CRÔNICAS DA SAUDADE - Encontros atemporais
Por Rosamares da Maia | 09/05/2016 | CrônicasEncontros atemporais
Um dia destes me peguei pensando após ouvir um DVD, “O doce Mistério da Vida”, nos encontros inusitados que esta vida nos proporciona e pensando especialmente no encontro de Fernando e Maria – Ela, Bethânia de arte, interpretação, talento, música e voz – Ele Pessoa, puro encanto, sutileza no encontro de arte talento sensibilidade e poesia.
Ambos, com a mais pura magia que me foram apresentados nos anos de 1970, em vinil e livraria e nunca mais me deixariam. Seduzida tornei-me cativa espontânea das suas bruxarias.

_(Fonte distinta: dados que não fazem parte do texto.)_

(** C2. After any sequence of parameter changes, Add Tube, remove and Clear
    All from the initial state: clicking Undo while it is enabled brings the
    application to a state where Undo is disabled, and clicking Redo as many
    times as Undo was clicked gives back the assembly there was before the
    undos, segment for segment: id, dimensions, position, rotation,
    selection flag, in the same order. *)
Theorem undo_all_then_redo_restores (evs : list Event) :
  forallb is_edit evs = true ->
  let st := run evs init in
  let st1 := fst (undo_until_exhausted (List.length (history st)) st) in
  let k := snd (undo_until_exhausted (List.length (history st)) st) in
  canUndo st1 = false /\
  assembly (run (repeat ClickRedo k) st1) = assembly st.
Proof.
  intros Hedit st.
  destruct (edits_invariant evs init Hedit WF_init committed_init Recorded_init)
    as (Hwf & Hc & [Hm Hcur Hlast]).
  fold st in Hwf, Hc, Hm, Hcur, Hlast. clearbody st.
  destruct (undo_until_exhausted_spec (List.length (history st)) st Hm)
    as (Hcan & Hh & Hhist & Hsel & Hm1 & Hgt & Hle); try lia.
  cbv zeta. split; [exact Hcan |].
  destruct (Z.ltb_spec 0 (historyIndex st)) as [Hpos | Hnpos].
  - destruct (Hgt Hpos) as [Hidx1 Hk]. rewrite Hk.
    destruct (Z.to_nat (historyIndex st)) as [| k'] eqn:Hk'; [lia |].
    destruct (run_redo_spec k' _ Hm1) as (H1 & H2 & H3 & entry & He & Ht).
    { lia. } { rewrite Hhist, Hidx1. lia. }
    unfold assembly. rewrite Ht, H1, Hh. rewrite Hhist, Hidx1 in He.
    assert (Hentry : last_elem (history st) = Some entry).
    { unfold last_elem. rewrite <- He. f_equal. lia. }
    rewrite Hentry in Hlast. rewrite !map_map, Hsel.
    destruct Hc as [_ Hflags].
    eapply map_eq_via; [| exact Hlast | exact Hflags].
    intros c tube Hsame Hflag. cbn in Hflag.
    unfold unselected, segment in Hsame. injection Hsame as Hid Hw Hhgt Hth Hlen Hp Hr.
    unfold segment, restoreTube. cbn. rewrite Hflag, Hid, Hw, Hhgt, Hth, Hlen, Hp, Hr.
    reflexivity.
  - destruct (Hle Hnpos) as [-> ->]. reflexivity.
Qed.

(** ** removeTube with an unknown id *)

Lemma find_none_of_absent (tubeId : string) (ts : list Tube.t) :
  (forall tube, In tube ts -> Tube.id tube <> tubeId) ->
  find (fun t0 => String.eqb (Tube.id t0) tubeId) ts = None.
Proof.
  induction ts as [| t0 ts IH]; cbn; intros H; [reflexivity |].
  destruct (String.eqb_spec (Tube.id t0) tubeId) as [Heq | Hne].
  - exfalso. apply (H t0); [now left | exact Heq].
  - apply IH. intros tube Hin. apply H. now right.
Qed.

(** C10. [removeTube] with an id that no tube of the assembly carries gives
    back the very state it was called in: tubes, selection, history and
    cursor, store and every other field; once the effects of the previous
    render have run, the whole click is a no-op as well. *)
Theorem removeTube_unknown_id_is_noop (tubeId : string) (st : State) :
  (forall tube, In tube (tubes st) -> Tube.id tube <> tubeId) ->
  removeTube tubeId st = st /\
  (committed st -> step st (ClickRemoveTube tubeId) = st).
Proof.
  intros Habsent.
  assert (Hrm : removeTube tubeId st = st).
  { unfold removeTube. destruct (mounted st); cbn [negb]; [| reflexivity].
    now rewrite find_none_of_absent. }
  split; [exact Hrm |].
  intros Hc. unfold step. cbn [handle]. rewrite Hrm.
  now apply render_effects_committed.
Qed.

(** ** Export *)

(** C7 as amended. The exported array has one record per segment, in chain
    order; every record has the seven keys type, width, height, thickness,
    length, position, rotation, where type is the tube type selected in the
    panel at the time of the export and the others are the segment's own
    values, position and rotation as nested x, y, z objects. *)
Theorem exportData_records (st : State) :
  exists l, exportData st = JArray l /\
            Forall2 (record_of (tubeType st)) (assembly st) l.
Proof.
  unfold exportData, assembly. exists (map (exportTube st) (tubes st)).
  split; [reflexivity |].
  apply Forall2_map_same. intros tube _.
  unfold record_of, exportTube, segment. cbn. repeat split.
Qed.

(** ** Dimensions are not validated *)

(** C6 as amended. Add Tube never fails and never checks a dimension: it
    appends one tube that carries the width, thickness and length of the
    panel as they are (the height too, or the width again for a square
    tube), whatever their values. *)
Theorem addTube_stores_any_dimensions (newId : string) (st : State) :
  mounted st = true ->
  exists tube,
    tubes (step st (ClickAddTube newId)) =
    map (fun t0 => Tube.setSelected t0
                     (strict_eq (Some (Tube.id t0)) (selectedTube st)))
        (tubes st) ++ [tube] /\
    Tube.id tube = newId /\
    Tube.width tube = width st /\
    Tube.height tube
    = (if String.eqb (tubeType st) "square" then width st else height st) /\
    Tube.thickness tube = thickness st /\
    Tube.length tube = length st.
Proof.
  intros Hm. unfold step. cbn [handle]. rewrite addTube_eq by exact Hm.
  rewrite addToHistory_eq. unfold render_effects, appended. cbn.
  rewrite map_app. cbn. eexists. split; [reflexivity |].
  cbn. destruct (String.eqb (tubeType st) "square"); repeat split.
Qed.

Lemma addTube_stores_any_dimensions_witness :
  mounted (setThickness init 100) = true /\
  exists tube,
    tubes (step (setThickness init 100) (ClickAddTube "a")) =
    map (fun t0 => Tube.setSelected t0
                     (strict_eq (Some (Tube.id t0))
                                (selectedTube (setThickness init 100))))
        (tubes (setThickness init 100)) ++ [tube] /\
    Tube.id tube = "a"%string /\
    Tube.width tube = width (setThickness init 100) /\
    Tube.height tube
    = (if String.eqb (tubeType (setThickness init 100)) "square"
       then width (setThickness init 100) else height (setThickness init 100)) /\
    Tube.thickness tube = thickness (setThickness init 100) /\
    Tube.length tube = length (setThickness init 100).
Proof.
  split; [reflexivity |].
  apply (addTube_stores_any_dimensions "a" (setThickness init 100)). reflexivity.
Defined.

Como terá ocorrido o encontro desses dois? Já que aos olhos do mundo, ambos se apresentaram de formas tão distintas e distantes, tanto no tempo como nos caminhos que trilharam nesta vida e para além dela.
Um chegou quando o outro partia. Ele, no berço do Tejo, nasceu Fernando António Nogueira Pessoa, (António), assim mesmo, com acento agudo, pois estas coisas de encorpar o som das sílabas acentuadas é coisa nossa. Desaguou-se para os céus de Lisboa em 30 de novembro de 1935, aos quarenta e sete de idade, clamando por seus heterônimos que por certo estavam todos à sua cabeceira e segurando-lhe a mão para psicografar-lhe a última frase, escrita em Inglês, língua cultivada: “I know not what tomorrow will brig” ou em bom português: “Eu não sei o que o amanhã trará”
Ela, abençoada pelo chão do Recôncavo Baiano, nasceu Maria Bethânia Vianna Telles Velloso e, olhe que é muita letra dobrada, mesmo para o ano de 1946, em Santo Amaro da Purificação – BA, irmã de irmão famoso e de Poetisa internacional, juntou nas veias o que de melhor havia. Poderia sem sustos ser chamada de “cantriz”, se a palavra existisse, mas como não existe, tornou-se uma das melhores interpretes do Brasil e quiçá deste mundo. Fez sua incursão também no mundo da composição e poesia:
Eu sei que fidelidade /Não é seu forte afirna /E mesmo que eu quisesse / Ainda se eu pudesse
Não ia fazer igual / Porque só beijo quem amo / Só abraço quem gosto / Só me dou por paixão
Eu só sei amar direito / Nasci com esse defeito / No coração
E como o inusitado abraça o destino, a conexão improvável aconteceu. Onze anos depois que ele partiu ela surgiu, o cometa que ia cruzou com uma estrela nova que surgia, lançou seus fragmentos, na esperança de agarrar-se a sua alma. Ela o absorveu, mesmo sem partilhar de sua vida terrena, preenchendo os espaços com o que havia melhor na essência Dele - sua poesia.
Para sempre Maria amou Fernando buscando neste convívio traduzir-se e revelar-se em Pessoa.